[<prev] [next>] [<thread-prev] [thread-next>] [day] [month] [year] [list]
Message-ID: <20130130155520.GA1272@konrad-lan.dumpdata.com>
Date: Wed, 30 Jan 2013 10:55:29 -0500
From: Konrad Rzeszutek Wilk <konrad.wilk@...cle.com>
To: Andrew Morton <akpm@...ux-foundation.org>
Cc: Bob Liu <lliubbo@...il.com>, sjenning@...ux.vnet.ibm.com,
dan.magenheimer@...cle.com, devel@...uxdriverproject.org,
linux-kernel@...r.kernel.org, linux-mm@...ck.org,
ngupta@...are.org, minchan@...nel.org, mgorman@...e.de,
fschmaus@...il.com, andor.daam@...glemail.com,
ilendir@...glemail.com
Subject: Re: [PATCH 2/8] mm: frontswap: lazy initialization to allow tmem
backends to build/run as modules
On Tue, Nov 27, 2012 at 04:26:17PM -0500, Konrad Rzeszutek Wilk wrote:
> On Mon, Nov 19, 2012 at 02:25:16PM -0800, Andrew Morton wrote:
> > On Mon, 19 Nov 2012 08:53:46 +0800
> > Bob Liu <lliubbo@...il.com> wrote:
> >
> > > On Sat, Nov 17, 2012 at 7:16 AM, Andrew Morton
> > > <akpm@...ux-foundation.org> wrote:
> > > > On Wed, 14 Nov 2012 13:57:06 -0500
> > > > Konrad Rzeszutek Wilk <konrad.wilk@...cle.com> wrote:
> > > >
> > > >> From: Dan Magenheimer <dan.magenheimer@...cle.com>
> > > >>
> > > >> With the goal of allowing tmem backends (zcache, ramster, Xen tmem) to be
> > > >> built/loaded as modules rather than built-in and enabled by a boot parameter,
> > > >> this patch provides "lazy initialization", allowing backends to register to
> > > >> frontswap even after swapon was run.

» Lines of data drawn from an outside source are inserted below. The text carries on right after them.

(* ===== verification/StreamScheme.v ===== *)
(** * Messages of the stream protocol

    Requests, replies, errors and the report that a client is done, as the client and the
    server write and read them through the binders of src/channel/stream-scheme.h:
    fields at fixed offsets, strings behind pointers, a union of the kinds of
    requests. *)
From S2P Require Import Prelude Mem Binder.
Import Binder.

Module StreamScheme.

Definition Version_Current : Z := 1.
Definition RequestOld_meta_id : Z := 11.
Definition RequestOld_meta_size : Z := 34.
Definition Request_meta_id : Z := 12.
Definition Request_meta_size : Z := 35.
Definition Reply_meta_id : Z := 20.
Definition Reply_meta_size : Z := 32.
Definition Error_meta_id : Z := 30.
Definition Error_meta_size : Z := 16.
Definition ClientDone_meta_id : Z := 40.
Definition ClientDone_meta_size : Z := 8.

(** Scalars of a signed type. *)
Definition get_signed (n : nat) (buf : list Z) (off : Z) : option Z :=
  let! v := _get_scalar n buf off in Some (wraps (8 * Z.of_nat n) v).

(** [Request::Data]: the index of the union and its value. *)
Inductive request_data :=
| DataSeq (seq : Z)
| DataBlock (block : list Z) (index : Z)
| DataInitial
| DataLast.

#[export] Instance request_data_eq_dec : EqDecision request_data.
Proof. solve_decision. Defined.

Before a backend registers all calls
> > > >> to init are recorded and the creation of tmem_pools delayed until a backend
> > > >> registers or until a frontswap put is attempted.
> > > >>
> > > >>
> > > >> ...
> > > >>
> > > >> --- a/mm/frontswap.c
> > > >> +++ b/mm/frontswap.c
> > > >> @@ -80,6 +80,18 @@ static inline void inc_frontswap_succ_stores(void) { }
> > > >> static inline void inc_frontswap_failed_stores(void) { }
> > > >> static inline void inc_frontswap_invalidates(void) { }
> > > >> #endif
> > > >> +
> > > >> +/*
> > > >> + * When no backend is registered all calls to init are registered and
> > > >
> > > > What is "init"? Spell it out fully, please.
> > > >
> > >
> > > I think it's frontswap_init().
> > > swapon will call frontswap_init() and in it we need to call init
> > > function of backends with some parameters
> > > like swap_type.
> >
> > Well, let's improve that comment please.
> >
> > > >> + * remembered but fail to create tmem_pools. When a backend registers with
> > > >> + * frontswap the previous calls to init are executed to create tmem_pools
> > > >> + * and set the respective poolids.
> > > >
> > > > Again, seems really hacky. Why can't we just change callers so they
> > > > call things in the correct order?
> > > >
> > >
> > > I don't think so, because it asynchronous.
> > >
> > > The original idea was to make backends like zcache/tmem modularization.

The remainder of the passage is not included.